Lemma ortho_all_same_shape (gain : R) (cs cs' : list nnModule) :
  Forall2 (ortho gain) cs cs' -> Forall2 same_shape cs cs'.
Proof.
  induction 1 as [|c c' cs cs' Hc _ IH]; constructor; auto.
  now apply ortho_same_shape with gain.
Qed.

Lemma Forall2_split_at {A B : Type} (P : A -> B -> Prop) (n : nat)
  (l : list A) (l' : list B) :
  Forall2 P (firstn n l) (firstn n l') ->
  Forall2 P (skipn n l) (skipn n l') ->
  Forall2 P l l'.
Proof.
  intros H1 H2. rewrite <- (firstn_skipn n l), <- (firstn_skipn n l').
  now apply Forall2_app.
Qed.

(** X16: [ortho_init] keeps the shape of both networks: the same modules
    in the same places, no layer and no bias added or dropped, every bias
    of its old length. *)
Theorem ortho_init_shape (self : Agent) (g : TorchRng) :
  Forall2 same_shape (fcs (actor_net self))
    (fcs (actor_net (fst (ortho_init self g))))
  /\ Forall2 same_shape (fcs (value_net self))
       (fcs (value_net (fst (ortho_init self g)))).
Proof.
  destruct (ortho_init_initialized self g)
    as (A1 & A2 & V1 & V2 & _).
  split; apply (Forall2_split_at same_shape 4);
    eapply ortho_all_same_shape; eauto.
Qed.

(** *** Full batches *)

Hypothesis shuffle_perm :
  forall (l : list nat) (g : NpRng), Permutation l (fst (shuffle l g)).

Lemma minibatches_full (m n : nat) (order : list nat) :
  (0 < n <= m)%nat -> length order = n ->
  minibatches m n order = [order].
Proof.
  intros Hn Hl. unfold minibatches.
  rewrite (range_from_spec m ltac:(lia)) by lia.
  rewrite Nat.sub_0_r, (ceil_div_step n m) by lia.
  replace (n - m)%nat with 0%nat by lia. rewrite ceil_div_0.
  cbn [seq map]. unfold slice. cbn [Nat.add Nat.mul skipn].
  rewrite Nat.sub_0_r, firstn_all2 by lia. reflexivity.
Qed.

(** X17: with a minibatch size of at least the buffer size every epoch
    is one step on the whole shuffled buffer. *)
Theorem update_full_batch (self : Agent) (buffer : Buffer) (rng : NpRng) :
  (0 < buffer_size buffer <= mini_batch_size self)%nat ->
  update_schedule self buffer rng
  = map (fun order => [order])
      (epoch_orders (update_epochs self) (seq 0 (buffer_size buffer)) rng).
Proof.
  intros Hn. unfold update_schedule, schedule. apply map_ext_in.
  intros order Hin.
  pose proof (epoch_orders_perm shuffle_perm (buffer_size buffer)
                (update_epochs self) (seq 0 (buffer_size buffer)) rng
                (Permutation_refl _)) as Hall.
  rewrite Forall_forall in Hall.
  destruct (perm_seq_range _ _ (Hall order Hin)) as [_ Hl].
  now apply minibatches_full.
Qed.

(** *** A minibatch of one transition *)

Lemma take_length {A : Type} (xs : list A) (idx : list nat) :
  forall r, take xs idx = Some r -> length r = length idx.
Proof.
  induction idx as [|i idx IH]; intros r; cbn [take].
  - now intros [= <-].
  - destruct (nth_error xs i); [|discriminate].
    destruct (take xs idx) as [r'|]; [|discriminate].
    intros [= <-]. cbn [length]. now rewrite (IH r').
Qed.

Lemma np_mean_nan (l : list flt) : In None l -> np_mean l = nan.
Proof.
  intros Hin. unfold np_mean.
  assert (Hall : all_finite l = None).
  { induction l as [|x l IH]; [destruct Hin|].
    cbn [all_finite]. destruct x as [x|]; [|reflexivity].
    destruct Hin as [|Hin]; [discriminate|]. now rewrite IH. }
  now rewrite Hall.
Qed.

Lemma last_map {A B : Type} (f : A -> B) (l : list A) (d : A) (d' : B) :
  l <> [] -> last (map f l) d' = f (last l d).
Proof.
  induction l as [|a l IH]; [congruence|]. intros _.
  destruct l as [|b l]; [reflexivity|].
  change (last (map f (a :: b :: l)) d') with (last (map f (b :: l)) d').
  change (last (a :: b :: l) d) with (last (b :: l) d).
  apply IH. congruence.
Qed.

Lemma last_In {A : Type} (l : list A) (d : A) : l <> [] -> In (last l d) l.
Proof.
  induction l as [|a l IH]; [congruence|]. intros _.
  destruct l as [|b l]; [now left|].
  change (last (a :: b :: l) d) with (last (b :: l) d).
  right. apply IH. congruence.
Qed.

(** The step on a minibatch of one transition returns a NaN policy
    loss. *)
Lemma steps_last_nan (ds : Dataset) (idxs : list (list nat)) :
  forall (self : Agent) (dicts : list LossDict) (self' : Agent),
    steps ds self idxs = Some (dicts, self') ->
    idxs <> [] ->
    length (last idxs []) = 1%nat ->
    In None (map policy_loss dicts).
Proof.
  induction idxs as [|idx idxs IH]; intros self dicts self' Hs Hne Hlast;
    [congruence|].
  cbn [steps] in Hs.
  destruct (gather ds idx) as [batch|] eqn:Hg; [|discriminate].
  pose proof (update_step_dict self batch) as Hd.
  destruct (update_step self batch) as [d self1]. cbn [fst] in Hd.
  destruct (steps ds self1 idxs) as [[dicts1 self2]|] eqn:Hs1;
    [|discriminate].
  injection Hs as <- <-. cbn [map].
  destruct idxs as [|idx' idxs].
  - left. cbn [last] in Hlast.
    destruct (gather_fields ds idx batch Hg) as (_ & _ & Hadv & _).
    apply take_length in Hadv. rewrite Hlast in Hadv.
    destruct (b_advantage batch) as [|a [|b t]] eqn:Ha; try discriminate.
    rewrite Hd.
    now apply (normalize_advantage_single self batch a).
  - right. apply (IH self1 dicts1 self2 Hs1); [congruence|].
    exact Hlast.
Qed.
+++++
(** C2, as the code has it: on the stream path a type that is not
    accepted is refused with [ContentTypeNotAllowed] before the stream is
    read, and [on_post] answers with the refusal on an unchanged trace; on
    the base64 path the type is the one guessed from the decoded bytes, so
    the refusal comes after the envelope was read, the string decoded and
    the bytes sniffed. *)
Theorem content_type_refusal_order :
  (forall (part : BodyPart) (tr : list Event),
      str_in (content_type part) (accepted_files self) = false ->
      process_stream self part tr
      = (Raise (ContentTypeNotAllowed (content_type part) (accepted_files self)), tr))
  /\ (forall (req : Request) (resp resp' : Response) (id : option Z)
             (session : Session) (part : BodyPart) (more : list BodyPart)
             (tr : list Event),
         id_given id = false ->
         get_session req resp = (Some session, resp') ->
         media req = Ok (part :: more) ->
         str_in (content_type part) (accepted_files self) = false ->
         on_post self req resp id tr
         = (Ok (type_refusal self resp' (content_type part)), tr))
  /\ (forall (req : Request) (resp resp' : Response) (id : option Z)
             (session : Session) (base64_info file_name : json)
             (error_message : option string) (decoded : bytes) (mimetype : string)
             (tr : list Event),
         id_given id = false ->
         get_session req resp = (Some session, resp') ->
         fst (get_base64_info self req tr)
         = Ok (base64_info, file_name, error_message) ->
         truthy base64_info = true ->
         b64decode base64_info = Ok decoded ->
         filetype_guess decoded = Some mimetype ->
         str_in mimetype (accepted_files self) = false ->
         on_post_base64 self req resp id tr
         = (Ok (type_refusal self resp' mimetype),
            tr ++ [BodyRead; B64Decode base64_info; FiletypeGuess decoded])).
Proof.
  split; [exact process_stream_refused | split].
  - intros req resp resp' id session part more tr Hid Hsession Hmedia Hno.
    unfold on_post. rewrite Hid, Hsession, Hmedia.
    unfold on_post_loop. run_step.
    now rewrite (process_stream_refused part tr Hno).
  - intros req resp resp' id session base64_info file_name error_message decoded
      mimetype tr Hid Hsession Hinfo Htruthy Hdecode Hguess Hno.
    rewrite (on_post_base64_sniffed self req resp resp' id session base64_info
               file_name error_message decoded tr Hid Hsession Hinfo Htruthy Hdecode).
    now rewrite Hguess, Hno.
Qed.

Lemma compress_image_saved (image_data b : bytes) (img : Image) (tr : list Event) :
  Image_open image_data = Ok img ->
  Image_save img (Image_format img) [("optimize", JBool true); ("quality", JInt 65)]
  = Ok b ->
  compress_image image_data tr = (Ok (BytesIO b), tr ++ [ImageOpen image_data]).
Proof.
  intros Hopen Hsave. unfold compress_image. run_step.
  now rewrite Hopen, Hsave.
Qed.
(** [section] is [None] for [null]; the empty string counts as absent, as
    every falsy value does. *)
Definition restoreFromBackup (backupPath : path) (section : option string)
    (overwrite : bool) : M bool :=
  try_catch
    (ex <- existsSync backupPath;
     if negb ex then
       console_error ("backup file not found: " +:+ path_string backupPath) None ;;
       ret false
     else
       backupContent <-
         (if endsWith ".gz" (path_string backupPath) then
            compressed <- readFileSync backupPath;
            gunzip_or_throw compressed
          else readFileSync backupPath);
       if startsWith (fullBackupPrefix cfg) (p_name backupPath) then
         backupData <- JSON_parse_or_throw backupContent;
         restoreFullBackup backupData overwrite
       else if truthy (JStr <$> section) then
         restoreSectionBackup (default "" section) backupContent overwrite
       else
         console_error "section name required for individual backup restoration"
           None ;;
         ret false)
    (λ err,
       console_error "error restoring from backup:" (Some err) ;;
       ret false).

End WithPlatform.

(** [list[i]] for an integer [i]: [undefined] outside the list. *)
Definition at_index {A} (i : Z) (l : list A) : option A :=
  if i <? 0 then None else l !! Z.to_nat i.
+++++
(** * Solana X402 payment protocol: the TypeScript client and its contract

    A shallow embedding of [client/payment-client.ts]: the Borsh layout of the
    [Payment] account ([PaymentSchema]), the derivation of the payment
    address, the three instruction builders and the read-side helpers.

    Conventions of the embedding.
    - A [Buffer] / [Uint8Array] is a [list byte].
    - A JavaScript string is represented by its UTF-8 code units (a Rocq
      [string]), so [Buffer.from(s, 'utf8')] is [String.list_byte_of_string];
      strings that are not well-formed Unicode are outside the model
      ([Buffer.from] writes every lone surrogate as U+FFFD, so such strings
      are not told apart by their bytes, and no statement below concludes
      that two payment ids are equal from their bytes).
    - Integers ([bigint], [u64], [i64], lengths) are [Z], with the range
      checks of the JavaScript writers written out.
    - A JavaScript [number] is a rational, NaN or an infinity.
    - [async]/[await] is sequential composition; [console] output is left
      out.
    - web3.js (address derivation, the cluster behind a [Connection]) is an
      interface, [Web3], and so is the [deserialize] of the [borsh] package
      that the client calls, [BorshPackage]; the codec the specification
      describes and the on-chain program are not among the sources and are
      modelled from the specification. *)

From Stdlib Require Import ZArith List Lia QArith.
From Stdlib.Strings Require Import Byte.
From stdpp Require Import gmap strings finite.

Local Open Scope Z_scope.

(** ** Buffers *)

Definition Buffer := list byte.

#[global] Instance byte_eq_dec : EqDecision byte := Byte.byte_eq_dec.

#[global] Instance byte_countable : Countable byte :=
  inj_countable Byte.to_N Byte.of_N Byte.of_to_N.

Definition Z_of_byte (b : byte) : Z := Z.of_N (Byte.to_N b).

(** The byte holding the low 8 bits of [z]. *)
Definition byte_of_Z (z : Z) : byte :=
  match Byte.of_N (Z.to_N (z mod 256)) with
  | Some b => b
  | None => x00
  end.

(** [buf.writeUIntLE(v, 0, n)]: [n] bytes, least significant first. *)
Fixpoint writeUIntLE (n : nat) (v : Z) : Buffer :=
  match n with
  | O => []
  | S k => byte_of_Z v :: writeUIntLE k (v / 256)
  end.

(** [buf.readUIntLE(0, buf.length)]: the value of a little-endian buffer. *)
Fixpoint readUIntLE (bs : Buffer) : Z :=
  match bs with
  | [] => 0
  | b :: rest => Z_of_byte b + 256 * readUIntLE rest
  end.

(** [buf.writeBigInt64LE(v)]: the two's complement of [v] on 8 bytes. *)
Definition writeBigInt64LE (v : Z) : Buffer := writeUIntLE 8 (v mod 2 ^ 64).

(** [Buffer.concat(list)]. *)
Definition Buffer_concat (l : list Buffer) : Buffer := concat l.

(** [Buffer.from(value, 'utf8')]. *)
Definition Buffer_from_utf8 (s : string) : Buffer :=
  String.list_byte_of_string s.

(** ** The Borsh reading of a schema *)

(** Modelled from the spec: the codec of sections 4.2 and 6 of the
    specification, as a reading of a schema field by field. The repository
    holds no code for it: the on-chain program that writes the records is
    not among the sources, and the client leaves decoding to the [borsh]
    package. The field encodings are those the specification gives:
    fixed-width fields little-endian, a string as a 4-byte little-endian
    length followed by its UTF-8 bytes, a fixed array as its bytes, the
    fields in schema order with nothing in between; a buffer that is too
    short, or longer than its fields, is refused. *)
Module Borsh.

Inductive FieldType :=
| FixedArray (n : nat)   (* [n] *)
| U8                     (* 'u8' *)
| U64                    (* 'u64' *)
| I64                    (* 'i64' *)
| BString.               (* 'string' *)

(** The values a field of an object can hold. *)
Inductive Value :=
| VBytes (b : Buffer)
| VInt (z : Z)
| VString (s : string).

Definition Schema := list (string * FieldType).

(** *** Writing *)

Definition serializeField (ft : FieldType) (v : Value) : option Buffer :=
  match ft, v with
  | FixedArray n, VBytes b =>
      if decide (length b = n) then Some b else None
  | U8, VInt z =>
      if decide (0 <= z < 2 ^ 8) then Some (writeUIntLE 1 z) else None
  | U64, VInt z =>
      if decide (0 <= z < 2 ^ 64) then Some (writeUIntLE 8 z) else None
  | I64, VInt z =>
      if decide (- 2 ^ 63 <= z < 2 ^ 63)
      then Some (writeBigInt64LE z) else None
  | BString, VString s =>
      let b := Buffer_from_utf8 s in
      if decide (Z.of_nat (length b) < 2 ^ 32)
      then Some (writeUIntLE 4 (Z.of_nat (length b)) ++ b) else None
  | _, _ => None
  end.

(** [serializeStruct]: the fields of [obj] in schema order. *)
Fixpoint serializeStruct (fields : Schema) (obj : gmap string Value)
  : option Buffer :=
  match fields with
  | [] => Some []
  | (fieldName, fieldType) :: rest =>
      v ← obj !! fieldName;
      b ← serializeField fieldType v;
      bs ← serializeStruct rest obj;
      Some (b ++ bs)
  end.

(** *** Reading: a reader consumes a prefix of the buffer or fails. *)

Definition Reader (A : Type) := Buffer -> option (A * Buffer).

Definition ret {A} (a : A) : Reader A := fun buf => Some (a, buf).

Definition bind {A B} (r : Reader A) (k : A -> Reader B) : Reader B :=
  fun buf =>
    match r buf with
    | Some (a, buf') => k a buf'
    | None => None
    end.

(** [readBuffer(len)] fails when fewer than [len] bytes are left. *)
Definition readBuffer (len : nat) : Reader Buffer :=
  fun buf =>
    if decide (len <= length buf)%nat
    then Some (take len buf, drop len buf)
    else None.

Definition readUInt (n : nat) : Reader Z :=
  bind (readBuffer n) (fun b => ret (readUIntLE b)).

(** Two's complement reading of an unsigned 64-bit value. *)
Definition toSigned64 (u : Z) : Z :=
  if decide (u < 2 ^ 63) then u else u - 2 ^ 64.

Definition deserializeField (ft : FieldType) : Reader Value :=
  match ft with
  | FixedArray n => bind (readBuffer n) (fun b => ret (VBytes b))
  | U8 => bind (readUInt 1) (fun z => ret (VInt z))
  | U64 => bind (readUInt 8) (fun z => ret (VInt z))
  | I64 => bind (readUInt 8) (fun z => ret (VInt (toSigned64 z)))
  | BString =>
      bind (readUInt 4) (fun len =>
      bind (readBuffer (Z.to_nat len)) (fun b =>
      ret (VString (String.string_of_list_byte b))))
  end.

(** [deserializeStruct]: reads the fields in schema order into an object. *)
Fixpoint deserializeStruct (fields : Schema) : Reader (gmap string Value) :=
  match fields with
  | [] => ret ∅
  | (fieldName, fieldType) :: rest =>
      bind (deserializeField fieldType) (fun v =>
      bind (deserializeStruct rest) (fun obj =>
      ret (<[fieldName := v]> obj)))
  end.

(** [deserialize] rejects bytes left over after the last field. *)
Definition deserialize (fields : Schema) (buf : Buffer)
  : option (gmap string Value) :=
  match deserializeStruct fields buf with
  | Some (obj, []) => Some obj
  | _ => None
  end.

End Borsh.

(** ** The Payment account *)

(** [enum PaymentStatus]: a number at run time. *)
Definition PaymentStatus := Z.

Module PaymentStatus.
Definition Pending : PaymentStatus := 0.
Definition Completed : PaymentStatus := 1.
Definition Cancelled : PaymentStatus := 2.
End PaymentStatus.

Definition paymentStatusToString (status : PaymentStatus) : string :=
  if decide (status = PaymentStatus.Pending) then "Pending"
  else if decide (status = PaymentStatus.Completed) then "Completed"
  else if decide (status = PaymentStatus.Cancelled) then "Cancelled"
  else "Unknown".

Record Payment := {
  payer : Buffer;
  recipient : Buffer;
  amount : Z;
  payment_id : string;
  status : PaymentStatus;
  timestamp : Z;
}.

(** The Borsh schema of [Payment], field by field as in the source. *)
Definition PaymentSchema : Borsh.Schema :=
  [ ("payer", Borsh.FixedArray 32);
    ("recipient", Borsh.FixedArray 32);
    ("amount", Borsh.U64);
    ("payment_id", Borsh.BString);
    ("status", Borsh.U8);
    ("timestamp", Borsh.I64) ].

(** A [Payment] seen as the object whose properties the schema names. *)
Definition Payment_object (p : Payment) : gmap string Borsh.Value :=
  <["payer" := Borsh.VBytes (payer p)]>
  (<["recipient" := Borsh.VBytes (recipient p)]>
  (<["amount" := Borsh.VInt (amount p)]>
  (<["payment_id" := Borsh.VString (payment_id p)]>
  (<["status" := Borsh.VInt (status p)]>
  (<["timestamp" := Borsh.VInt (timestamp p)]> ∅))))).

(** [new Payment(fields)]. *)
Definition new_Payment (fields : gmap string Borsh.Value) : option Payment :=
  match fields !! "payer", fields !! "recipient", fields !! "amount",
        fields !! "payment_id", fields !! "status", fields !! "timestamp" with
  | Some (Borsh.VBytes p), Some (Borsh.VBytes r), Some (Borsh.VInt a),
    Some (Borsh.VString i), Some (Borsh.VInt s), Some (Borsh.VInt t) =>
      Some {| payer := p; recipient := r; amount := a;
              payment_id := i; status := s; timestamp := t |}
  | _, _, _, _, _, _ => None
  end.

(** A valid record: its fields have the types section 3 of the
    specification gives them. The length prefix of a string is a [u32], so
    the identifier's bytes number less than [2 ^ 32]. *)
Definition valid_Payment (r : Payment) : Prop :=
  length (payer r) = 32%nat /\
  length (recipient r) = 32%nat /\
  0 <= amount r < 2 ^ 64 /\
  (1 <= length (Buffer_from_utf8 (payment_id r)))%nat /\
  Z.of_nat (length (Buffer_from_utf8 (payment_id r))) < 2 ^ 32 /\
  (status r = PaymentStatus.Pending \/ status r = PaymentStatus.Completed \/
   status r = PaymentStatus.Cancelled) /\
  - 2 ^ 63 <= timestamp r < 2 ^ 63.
+++++
— Action item —
Look through the material above and print exactly the lines from the one containing "B) (l : list" to the one containing "destruct l as [|b l]; [reflexivity|].", both included, and nothing more.

— Output for this exercise —
Lemma last_map {A B : Type} (f : A -> B) (l : list A) (d : A) (d' : B) :
  l <> [] -> last (map f l) d' = f (last l d).
Proof.
  induction l as [|a l IH]; [congruence|]. intros _.
  destruct l as [|b l]; [reflexivity|].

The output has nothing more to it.